▶ EXERCISE INPUT:

(** X22: the reply of [send_message] by what the client gives: 200
    with the ["response_text"] of an object, 500 with a generic error for
    any other value, 500 with the text of the domain exception; only an
    exception outside [Exception] escapes. *)
Theorem send_message_maps_outcomes w current message provider model st :
  let payload : gmap string pyval :=
    if is_truthy current
    then {[ "session_id" := current; "text" := message; "provider" := provider;
            "model" := model ]}
    else {[ "text" := message; "provider" := provider; "model" := model ]} in
  let out := (web.send_message_body w current message provider model st).1 in
  match (_request w "POST" "/llm/text-completion/" None (Some (PDict payload))
           None None st).1 with
  | Returned (PDict response) =>
      out = Returned (web.Json (PDict {[ "ai_response" :=
                                           default PNone (response !! "response_text") ]}),
                      200%Z)
  | Returned _ =>
      out = Returned (web.Json (PDict {[ "error" := PStr "메시지 처리 중 알 수 없는 오류가 발생했습니다." ]}),
                      500%Z)
  | Raised (RiniApiException status detail) =>
      out = Returned (web.Json (PDict {[ "error" :=
                        PStr ("Rini API 오류: "
                              +:+ exn_str w (RiniApiException status detail)) ]}),
                      500%Z)
  | Raised x => out = Raised x ∧ is_Exception x = false
  end.
Proof.
  intros payload out.
  by destruct (send_message_body_run w current message provider model st)
    as (_ & H & _).
Qed.

Lemma index_body_run w current st :
  let body : gmap string pyval :=
    {[ "system_prompt" := PStr "너는 친절한 AI 비서야.";
       "alias" := PStr "웹 챗봇 세션"; "memory_mode" := PStr "auto" ]} in
  let out := web.index_body w current st in
  if is_truthy current then out = (Returned (None, current), st)
  else
    (∃ evs, out.2 = logged st
                      (EvRequest (connection st)
                         (outgoing w st "POST" "/sessions/" None (Some (PDict body))
                            None None) :: evs)
            ∧ requests evs = [])
    ∧ match (_request w "POST" "/sessions/" None (Some (PDict body)) None None st).1 with
      | Returned (PDict session) =>
          match session !! "id" with
          | Some id => out.1 = Returned (None, id)
          | None => ∃ x, out.1 = Raised x
          end
      | Returned _ => ∃ x, out.1 = Raised x
      | Raised (RiniApiException _ _) =>
          out.1 = Returned (Some (web.Text "Rini API 세션 생성에 실패했습니다. API 키 또는 서비스 상태를 확인해주세요.",
                                  500%Z), current)
      | Raised x => out.1 = Raised x
      end.
Proof.
  intros body out. subst out. unfold web.index_body.
  destruct (is_truthy current); cbv beta iota delta [negb]; [done|].
  change (create_session w (Some "웹 챗봇 세션") (Some "너는 친절한 AI 비서야.") Default)
    with (_request w "POST" "/sessions/" None (Some (PDict body)) None None).
  pose proof (request_trace w "POST" "/sessions/" None (Some (PDict body))
                None None st) as (evs & Hst & Hevs).
  revert Hst. generalize (outgoing w st "POST" "/sessions/" None (Some (PDict body))
                            None None).
  generalize (_request w "POST" "/sessions/" None (Some (PDict body)) None None).
  clear body. intros m r Hst.
  unfold try_except, py_getitem, raise, mbind, io_bind, mret, io_ret.
  destruct (m st) as [[v|x] st2]; simpl in Hst; subst st2.
  - split; [destruct v; simpl; try destruct (_ !! "id"); eauto|].
    destruct v; simpl; try destruct (_ !! "id"); eauto.
  - split; [destruct x; simpl; eauto|]. by destruct x.
Qed.

(** X23: [index] sends nothing and renders the page when a session id
    is set; otherwise it sends one session-creation request and, by what
    the client gives, stores the ["id"] of the object returned and renders
    the page, answers 500 on a domain exception, or lets any other failure
    escape, the session id staying unset in the last two cases. *)
Theorem index_creates_session w TOKEN a :
  let out := web.index w TOKEN a in
  let client := web.get_rini_client TOKEN in
  let body : gmap string pyval :=
    {[ "system_prompt" := PStr "너는 친절한 AI 비서야.";
       "alias" := PStr "웹 챗봇 세션"; "memory_mode" := PStr "auto" ]} in
  let entered := (__aenter__ {| self := client; trace := web.history a |}).2 in
  (is_truthy (web.current_session_id a) = true →
   out = (Returned (web.Page web.providers web.models, 200%Z), a))
  ∧ (is_truthy (web.current_session_id a) = false →
     (∃ evs,
        web.history out.2
        = web.history a
          ++ EvRequest (httpx.AsyncClient (base_url client) (_timeout client))
               {| method := "POST"; endpoint := "/sessions/";
                  headers := _get_headers w client; params := None;
                  json_data := Some (PDict body); data := None; files := None |}
             :: evs
        ∧ requests evs = [])
     ∧ match (_request w "POST" "/sessions/" None (Some (PDict body)) None None
                entered).1 with
       | Returned (PDict session) =>
           match session !! "id" with
           | Some id =>
               out.1 = Returned (web.Page web.providers web.models, 200%Z)
               ∧ web.current_session_id out.2 = id
           | None =>
               (∃ x, out.1 = Raised x)
               ∧ web.current_session_id out.2 = web.current_session_id a
           end
       | Returned _ =>
           (∃ x, out.1 = Raised x)
           ∧ web.current_session_id out.2 = web.current_session_id a
       | Raised (RiniApiException _ _) =>
           out.1 = Returned (web.Text "Rini API 세션 생성에 실패했습니다. API 키 또는 서비스 상태를 확인해주세요.",
                             500%Z)
           ∧ web.current_session_id out.2 = web.current_session_id a
       | Raised x =>
           out.1 = Raised x
           ∧ web.current_session_id out.2 = web.current_session_id a
       end).
Proof.
  intros out client body entered. subst out.
  destruct (entered_client w client (web.history a) eq_refl) as (Htr & Hconn & Hh).
  fold entered in Htr, Hconn, Hh.
  pose proof (index_body_run w (web.current_session_id a) entered) as Hrun.
  cbv zeta in Hrun. fold body in Hrun.
  unfold web.index, web.async_with. fold client. fold entered.
  split; intros Hcur; rewrite Hcur in Hrun.
  - rewrite Hrun. rewrite exit_trace, Htr. by destruct a.
  - destruct Hrun as [(evs & Hst & Hevs) Hout].
    destruct (web.index_body w (web.current_session_id a) entered) as [res st2].
    cbn [fst snd] in Hst, Hout. subst st2. split.
    + exists evs. split; [|done].
      assert (trace (__aexit__
                       (logged entered
                          (EvRequest (connection entered)
                             (outgoing w entered "POST" "/sessions/" None
                                (Some (PDict body)) None None) :: evs))).2
              = web.history a
                ++ EvRequest (httpx.AsyncClient (base_url client) (_timeout client))
                     {| method := "POST"; endpoint := "/sessions/";
                        headers := _get_headers w client; params := None;
                        json_data := Some (PDict body); data := None; files := None |}
                   :: evs) as Htrace.
      { rewrite exit_trace. unfold logged, outgoing. cbn [trace]. by rewrite Htr, Hconn, Hh. }
      destruct res as [[[early|] cur]|x]; cbn [fst snd web.history]; exact Htrace.
    + destruct (_request w "POST" "/sessions/" None (Some (PDict body)) None None
                  entered).1 as [[]|[]];
        try destruct (_ !! "id");
        repeat match goal with
               | H : ∃ _, _ |- _ => destruct H
               | H : _ = _ |- _ => rewrite H
               end; cbn [fst snd web.current_session_id]; eauto.
Qed.

Lemma image_request_witness :
  ∃ part,
    sent (invoke image_world
            (GetTextFromImageAndText "pics/cat.png" "google" None
               (Some "What is this?") (Some ""))) fresh
    = [outgoing image_world fresh "POST" "/llm/image-completion/" None None
         (Some {[ "provider" := PStr "google"; "prompt" := PStr "What is this?" ]})
         (Some {[ "image_file" := part ]})]
    ∧ part_file_name part = "cat.png"
    ∧ part_mime_type part = "image/png".
Proof.
  destruct (image_request image_world "pics/cat.png" "google" None
              (Some "What is this?") (Some "") fresh eq_refl eq_refl)
    as (part & Hsent & Hname & _ & Hmime & _).
  exists part. split; [exact Hsent|]. split; [exact Hname|exact Hmime].
Defined.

▶ DESCRIPTION OF THE TASK: Give back the opening line of the records above and every line after it, up to and including the one with "status detail) =>", unchanged.

▶ RESPONSE TO THE TASK:
(** X22: the reply of [send_message] by what the client gives: 200
    with the ["response_text"] of an object, 500 with a generic error for
    any other value, 500 with the text of the domain exception; only an
    exception outside [Exception] escapes. *)
Theorem send_message_maps_outcomes w current message provider model st :
  let payload : gmap string pyval :=
    if is_truthy current
    then {[ "session_id" := current; "text" := message; "provider" := provider;
            "model" := model ]}
    else {[ "text" := message; "provider" := provider; "model" := model ]} in
  let out := (web.send_message_body w current message provider model st).1 in
  match (_request w "POST" "/llm/text-completion/" None (Some (PDict payload))
           None None st).1 with
  | Returned (PDict response) =>
      out = Returned (web.Json (PDict {[ "ai_response" :=
                                           default PNone (response !! "response_text") ]}),
                      200%Z)
  | Returned _ =>
      out = Returned (web.Json (PDict {[ "error" := PStr "메시지 처리 중 알 수 없는 오류가 발생했습니다." ]}),
                      500%Z)
  | Raised (RiniApiException status detail) =>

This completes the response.